Records supplied:
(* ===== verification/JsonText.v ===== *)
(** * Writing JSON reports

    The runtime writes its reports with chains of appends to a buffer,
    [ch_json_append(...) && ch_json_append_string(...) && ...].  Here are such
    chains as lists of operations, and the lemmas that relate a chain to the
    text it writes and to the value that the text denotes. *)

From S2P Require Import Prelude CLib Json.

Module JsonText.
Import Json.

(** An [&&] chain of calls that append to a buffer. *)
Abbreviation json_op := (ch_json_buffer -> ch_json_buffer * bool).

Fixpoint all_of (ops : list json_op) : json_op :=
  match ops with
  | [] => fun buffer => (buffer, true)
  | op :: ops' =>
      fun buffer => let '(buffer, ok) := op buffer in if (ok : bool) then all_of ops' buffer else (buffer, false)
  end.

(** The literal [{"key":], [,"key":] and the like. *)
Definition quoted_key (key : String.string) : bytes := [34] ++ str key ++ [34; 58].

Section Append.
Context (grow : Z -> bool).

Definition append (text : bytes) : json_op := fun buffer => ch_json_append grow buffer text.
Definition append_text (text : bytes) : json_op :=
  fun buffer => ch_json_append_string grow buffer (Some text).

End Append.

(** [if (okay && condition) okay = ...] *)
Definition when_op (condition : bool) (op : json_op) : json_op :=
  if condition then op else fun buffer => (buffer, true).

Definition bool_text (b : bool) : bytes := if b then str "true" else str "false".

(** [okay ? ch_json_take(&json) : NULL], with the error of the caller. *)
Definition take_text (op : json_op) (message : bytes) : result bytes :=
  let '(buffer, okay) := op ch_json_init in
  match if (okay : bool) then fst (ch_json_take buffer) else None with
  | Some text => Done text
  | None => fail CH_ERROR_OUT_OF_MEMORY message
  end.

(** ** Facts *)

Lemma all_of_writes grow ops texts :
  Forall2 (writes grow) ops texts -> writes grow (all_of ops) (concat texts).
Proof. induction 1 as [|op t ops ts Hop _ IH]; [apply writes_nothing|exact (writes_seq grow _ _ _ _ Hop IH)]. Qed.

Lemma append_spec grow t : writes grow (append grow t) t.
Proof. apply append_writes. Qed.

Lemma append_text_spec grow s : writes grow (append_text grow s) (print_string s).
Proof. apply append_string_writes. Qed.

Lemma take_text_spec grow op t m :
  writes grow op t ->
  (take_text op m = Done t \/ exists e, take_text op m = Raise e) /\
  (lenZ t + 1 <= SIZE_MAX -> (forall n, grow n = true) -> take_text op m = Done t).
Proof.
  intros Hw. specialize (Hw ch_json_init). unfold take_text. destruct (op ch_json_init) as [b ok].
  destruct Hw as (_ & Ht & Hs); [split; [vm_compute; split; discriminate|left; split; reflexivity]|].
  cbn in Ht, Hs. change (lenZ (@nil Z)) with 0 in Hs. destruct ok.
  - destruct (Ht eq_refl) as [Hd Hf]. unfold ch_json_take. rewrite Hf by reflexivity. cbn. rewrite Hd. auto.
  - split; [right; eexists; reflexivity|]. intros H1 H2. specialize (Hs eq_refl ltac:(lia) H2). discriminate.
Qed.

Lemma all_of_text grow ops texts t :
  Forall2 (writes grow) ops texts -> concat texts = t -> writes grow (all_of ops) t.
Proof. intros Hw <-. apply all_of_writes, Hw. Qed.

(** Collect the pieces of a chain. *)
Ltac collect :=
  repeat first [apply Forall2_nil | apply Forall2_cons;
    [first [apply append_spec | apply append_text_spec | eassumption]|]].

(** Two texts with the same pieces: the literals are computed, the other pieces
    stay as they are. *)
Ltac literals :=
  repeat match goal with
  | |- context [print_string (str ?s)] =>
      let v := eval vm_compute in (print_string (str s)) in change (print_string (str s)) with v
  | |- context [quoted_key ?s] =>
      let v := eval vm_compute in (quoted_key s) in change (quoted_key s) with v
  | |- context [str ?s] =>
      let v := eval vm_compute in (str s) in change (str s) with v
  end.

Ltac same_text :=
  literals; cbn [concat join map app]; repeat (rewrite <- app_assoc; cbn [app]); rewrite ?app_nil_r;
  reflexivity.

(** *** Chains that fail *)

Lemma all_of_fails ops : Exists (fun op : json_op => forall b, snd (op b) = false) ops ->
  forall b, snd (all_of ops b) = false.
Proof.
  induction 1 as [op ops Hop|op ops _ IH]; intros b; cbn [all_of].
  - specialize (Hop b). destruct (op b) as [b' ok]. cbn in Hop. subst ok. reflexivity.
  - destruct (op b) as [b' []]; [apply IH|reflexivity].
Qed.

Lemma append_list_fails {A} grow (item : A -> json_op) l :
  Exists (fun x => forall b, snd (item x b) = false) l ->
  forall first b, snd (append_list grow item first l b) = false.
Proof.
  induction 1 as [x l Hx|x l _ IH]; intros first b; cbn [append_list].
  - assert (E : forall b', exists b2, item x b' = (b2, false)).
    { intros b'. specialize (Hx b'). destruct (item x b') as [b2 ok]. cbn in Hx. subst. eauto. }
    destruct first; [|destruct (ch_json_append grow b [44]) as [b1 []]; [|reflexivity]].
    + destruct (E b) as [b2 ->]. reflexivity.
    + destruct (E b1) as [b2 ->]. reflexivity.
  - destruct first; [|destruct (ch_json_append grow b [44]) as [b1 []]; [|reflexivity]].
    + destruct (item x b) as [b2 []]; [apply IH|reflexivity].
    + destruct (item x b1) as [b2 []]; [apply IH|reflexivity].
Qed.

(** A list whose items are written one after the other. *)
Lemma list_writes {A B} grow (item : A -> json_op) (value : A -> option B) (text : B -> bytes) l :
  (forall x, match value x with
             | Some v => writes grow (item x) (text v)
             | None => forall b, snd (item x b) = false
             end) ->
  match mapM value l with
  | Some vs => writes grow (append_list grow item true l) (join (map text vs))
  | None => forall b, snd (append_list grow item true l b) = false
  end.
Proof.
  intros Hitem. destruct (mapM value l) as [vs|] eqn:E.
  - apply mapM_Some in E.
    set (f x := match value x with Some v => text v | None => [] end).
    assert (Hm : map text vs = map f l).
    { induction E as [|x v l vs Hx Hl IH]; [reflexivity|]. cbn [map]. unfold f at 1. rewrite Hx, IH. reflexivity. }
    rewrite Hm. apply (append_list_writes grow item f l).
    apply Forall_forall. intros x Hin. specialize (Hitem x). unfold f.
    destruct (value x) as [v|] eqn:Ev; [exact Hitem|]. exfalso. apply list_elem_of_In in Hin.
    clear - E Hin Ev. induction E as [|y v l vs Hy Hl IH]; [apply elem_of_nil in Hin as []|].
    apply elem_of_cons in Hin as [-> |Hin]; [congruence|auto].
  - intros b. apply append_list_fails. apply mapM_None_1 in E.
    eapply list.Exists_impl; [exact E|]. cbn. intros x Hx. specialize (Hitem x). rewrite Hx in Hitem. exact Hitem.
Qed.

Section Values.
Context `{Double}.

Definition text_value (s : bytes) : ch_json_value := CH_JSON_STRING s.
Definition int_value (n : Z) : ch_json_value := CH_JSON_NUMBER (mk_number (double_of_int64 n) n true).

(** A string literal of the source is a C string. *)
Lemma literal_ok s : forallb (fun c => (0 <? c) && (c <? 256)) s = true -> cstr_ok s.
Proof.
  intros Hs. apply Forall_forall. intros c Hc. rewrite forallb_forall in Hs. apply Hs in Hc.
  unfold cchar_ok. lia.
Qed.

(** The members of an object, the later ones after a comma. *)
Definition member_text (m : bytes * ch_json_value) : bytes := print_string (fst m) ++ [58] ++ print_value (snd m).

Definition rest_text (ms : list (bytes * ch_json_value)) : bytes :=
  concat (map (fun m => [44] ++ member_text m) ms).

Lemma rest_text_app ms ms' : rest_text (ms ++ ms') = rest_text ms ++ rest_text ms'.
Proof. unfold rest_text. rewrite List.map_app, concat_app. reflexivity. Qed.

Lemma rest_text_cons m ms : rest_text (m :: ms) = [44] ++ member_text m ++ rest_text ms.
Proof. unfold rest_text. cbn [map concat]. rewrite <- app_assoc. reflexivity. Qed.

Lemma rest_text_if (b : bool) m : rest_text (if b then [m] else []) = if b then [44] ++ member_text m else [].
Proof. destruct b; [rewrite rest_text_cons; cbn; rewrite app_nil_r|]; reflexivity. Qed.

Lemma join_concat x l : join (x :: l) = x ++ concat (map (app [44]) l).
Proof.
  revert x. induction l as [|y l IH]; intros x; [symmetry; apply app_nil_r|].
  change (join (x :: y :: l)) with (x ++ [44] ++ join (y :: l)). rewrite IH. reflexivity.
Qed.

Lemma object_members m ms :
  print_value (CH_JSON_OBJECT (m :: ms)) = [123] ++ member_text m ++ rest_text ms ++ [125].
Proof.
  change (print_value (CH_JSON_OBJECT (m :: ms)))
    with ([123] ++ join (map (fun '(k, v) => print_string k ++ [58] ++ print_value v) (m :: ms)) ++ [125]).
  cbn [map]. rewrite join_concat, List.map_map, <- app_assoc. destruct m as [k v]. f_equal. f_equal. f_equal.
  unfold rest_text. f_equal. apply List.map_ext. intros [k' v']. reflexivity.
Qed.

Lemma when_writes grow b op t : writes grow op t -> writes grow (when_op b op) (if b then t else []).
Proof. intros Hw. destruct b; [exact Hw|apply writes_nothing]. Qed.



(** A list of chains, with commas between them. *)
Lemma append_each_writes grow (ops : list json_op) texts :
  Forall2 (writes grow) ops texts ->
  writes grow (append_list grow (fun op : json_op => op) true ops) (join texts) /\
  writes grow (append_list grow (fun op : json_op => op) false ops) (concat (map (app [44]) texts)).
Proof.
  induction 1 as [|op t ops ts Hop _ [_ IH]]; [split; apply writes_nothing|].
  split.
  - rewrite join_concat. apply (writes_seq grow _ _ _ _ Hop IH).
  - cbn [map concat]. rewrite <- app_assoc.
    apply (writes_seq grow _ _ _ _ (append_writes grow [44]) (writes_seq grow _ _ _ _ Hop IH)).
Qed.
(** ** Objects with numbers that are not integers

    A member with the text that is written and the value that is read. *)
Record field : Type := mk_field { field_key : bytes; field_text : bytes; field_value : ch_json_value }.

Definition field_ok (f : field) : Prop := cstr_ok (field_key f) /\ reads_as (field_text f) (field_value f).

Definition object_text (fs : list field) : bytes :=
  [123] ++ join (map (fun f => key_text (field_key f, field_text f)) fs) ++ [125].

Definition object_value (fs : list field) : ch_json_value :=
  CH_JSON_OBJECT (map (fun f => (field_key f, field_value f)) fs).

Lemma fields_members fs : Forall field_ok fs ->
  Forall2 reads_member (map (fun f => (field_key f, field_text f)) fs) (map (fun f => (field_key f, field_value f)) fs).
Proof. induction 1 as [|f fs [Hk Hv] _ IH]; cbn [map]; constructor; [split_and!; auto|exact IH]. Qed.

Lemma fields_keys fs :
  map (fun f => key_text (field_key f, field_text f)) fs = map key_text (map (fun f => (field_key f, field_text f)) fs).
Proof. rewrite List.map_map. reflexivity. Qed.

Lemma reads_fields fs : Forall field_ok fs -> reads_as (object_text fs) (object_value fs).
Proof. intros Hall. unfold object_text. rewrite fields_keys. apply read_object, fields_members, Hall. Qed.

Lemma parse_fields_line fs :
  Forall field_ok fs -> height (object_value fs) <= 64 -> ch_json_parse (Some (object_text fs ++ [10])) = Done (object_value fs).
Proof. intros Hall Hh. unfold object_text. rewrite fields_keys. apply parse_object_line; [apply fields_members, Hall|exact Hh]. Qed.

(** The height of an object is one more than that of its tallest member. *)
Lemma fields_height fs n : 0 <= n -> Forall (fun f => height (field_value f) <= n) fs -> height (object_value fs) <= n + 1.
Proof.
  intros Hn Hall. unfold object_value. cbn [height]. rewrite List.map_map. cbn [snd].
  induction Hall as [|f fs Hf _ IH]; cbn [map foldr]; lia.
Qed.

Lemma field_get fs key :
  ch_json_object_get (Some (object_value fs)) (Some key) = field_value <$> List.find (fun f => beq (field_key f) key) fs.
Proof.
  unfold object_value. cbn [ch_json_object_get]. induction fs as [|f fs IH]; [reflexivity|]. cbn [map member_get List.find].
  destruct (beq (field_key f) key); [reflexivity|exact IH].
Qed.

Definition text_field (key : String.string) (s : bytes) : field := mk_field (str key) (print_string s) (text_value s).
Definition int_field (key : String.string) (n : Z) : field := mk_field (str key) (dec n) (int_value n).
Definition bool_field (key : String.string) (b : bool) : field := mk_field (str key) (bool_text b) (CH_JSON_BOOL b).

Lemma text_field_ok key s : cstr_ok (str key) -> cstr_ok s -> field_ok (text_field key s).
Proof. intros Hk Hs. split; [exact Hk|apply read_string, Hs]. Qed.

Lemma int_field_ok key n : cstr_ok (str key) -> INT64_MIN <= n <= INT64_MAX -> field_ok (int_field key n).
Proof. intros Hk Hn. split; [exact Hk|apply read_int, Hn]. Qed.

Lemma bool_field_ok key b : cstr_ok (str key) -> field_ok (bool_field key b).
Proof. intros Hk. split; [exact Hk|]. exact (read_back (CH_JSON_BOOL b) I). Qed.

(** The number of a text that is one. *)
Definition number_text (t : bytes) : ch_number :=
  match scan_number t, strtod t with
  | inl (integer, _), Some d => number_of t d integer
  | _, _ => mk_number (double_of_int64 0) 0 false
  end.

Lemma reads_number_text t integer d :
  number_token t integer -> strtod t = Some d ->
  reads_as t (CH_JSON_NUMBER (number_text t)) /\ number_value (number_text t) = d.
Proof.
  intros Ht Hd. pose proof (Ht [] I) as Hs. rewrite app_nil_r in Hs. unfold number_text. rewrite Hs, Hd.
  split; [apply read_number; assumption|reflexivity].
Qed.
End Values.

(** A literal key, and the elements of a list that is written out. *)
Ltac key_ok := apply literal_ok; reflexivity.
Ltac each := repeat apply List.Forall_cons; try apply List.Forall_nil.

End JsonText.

--

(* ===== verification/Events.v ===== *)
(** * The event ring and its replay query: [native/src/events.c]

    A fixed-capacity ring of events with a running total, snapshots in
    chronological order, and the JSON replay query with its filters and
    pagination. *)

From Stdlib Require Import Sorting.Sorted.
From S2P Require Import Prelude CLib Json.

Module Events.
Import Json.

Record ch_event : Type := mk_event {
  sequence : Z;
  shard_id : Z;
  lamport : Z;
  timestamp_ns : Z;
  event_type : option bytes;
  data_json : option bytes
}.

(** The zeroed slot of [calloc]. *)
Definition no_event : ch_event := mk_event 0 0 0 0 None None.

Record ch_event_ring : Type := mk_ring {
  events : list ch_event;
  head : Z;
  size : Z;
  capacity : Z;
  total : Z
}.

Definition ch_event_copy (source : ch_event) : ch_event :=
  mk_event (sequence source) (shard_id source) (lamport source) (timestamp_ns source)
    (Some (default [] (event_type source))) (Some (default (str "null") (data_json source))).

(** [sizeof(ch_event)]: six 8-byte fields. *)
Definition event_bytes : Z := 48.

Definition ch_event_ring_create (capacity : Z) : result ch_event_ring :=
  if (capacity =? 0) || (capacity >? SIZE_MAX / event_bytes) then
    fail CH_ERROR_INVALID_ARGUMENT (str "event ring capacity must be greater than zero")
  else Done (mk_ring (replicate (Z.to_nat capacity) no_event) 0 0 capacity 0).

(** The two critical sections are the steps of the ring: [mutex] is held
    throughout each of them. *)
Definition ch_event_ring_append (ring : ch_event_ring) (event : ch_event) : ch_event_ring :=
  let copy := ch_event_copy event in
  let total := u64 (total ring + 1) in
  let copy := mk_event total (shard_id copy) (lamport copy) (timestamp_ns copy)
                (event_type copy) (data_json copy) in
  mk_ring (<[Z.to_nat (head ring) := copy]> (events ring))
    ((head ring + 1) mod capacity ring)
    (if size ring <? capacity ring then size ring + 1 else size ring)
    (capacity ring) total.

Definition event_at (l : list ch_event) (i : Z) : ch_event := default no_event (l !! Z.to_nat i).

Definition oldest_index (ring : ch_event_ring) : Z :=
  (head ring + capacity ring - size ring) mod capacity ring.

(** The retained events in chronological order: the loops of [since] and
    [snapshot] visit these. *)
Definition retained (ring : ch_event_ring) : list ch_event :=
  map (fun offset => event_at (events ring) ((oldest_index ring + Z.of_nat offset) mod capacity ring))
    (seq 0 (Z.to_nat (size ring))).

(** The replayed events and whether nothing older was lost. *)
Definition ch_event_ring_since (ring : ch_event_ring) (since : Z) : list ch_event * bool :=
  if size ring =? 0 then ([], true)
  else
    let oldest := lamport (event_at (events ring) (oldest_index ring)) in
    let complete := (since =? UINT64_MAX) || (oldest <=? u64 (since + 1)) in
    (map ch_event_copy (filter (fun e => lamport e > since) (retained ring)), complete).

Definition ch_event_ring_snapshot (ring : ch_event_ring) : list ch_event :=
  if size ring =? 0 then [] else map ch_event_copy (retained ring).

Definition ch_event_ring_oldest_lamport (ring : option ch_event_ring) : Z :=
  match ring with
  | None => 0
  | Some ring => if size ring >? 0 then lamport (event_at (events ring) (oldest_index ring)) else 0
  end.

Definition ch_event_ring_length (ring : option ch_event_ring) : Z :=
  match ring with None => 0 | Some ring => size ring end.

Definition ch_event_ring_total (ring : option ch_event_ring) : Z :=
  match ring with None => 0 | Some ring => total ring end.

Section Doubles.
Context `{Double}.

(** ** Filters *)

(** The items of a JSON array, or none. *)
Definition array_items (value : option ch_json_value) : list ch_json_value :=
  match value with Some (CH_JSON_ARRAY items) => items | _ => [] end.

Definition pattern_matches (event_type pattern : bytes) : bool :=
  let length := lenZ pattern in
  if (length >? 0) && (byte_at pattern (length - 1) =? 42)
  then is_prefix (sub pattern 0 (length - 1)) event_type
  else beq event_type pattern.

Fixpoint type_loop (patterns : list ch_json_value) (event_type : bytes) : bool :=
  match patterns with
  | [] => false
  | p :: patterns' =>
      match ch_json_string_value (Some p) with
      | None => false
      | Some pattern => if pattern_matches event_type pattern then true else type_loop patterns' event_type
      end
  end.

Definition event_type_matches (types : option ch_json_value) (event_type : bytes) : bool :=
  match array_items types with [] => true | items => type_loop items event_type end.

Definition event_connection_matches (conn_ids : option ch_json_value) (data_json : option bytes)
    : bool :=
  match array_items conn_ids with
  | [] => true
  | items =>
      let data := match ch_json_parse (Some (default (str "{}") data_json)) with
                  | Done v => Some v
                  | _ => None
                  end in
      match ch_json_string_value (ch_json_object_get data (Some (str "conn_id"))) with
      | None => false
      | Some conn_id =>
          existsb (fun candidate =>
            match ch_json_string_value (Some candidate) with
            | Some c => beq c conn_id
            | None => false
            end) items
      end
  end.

Exercise brief: Nothing should appear in the answer except the lines above from the line with "(* ===== verification/JsonText.v ===== *)" through the line with "[] => fun buffer => (buffer, true)", both included, written out exactly.

Solution to this task:
(* ===== verification/JsonText.v ===== *)
(** * Writing JSON reports

    The runtime writes its reports with chains of appends to a buffer,
    [ch_json_append(...) && ch_json_append_string(...) && ...].  Here are such
    chains as lists of operations, and the lemmas that relate a chain to the
    text it writes and to the value that the text denotes. *)

From S2P Require Import Prelude CLib Json.

Module JsonText.
Import Json.

(** An [&&] chain of calls that append to a buffer. *)
Abbreviation json_op := (ch_json_buffer -> ch_json_buffer * bool).

Fixpoint all_of (ops : list json_op) : json_op :=
  match ops with
  | [] => fun buffer => (buffer, true)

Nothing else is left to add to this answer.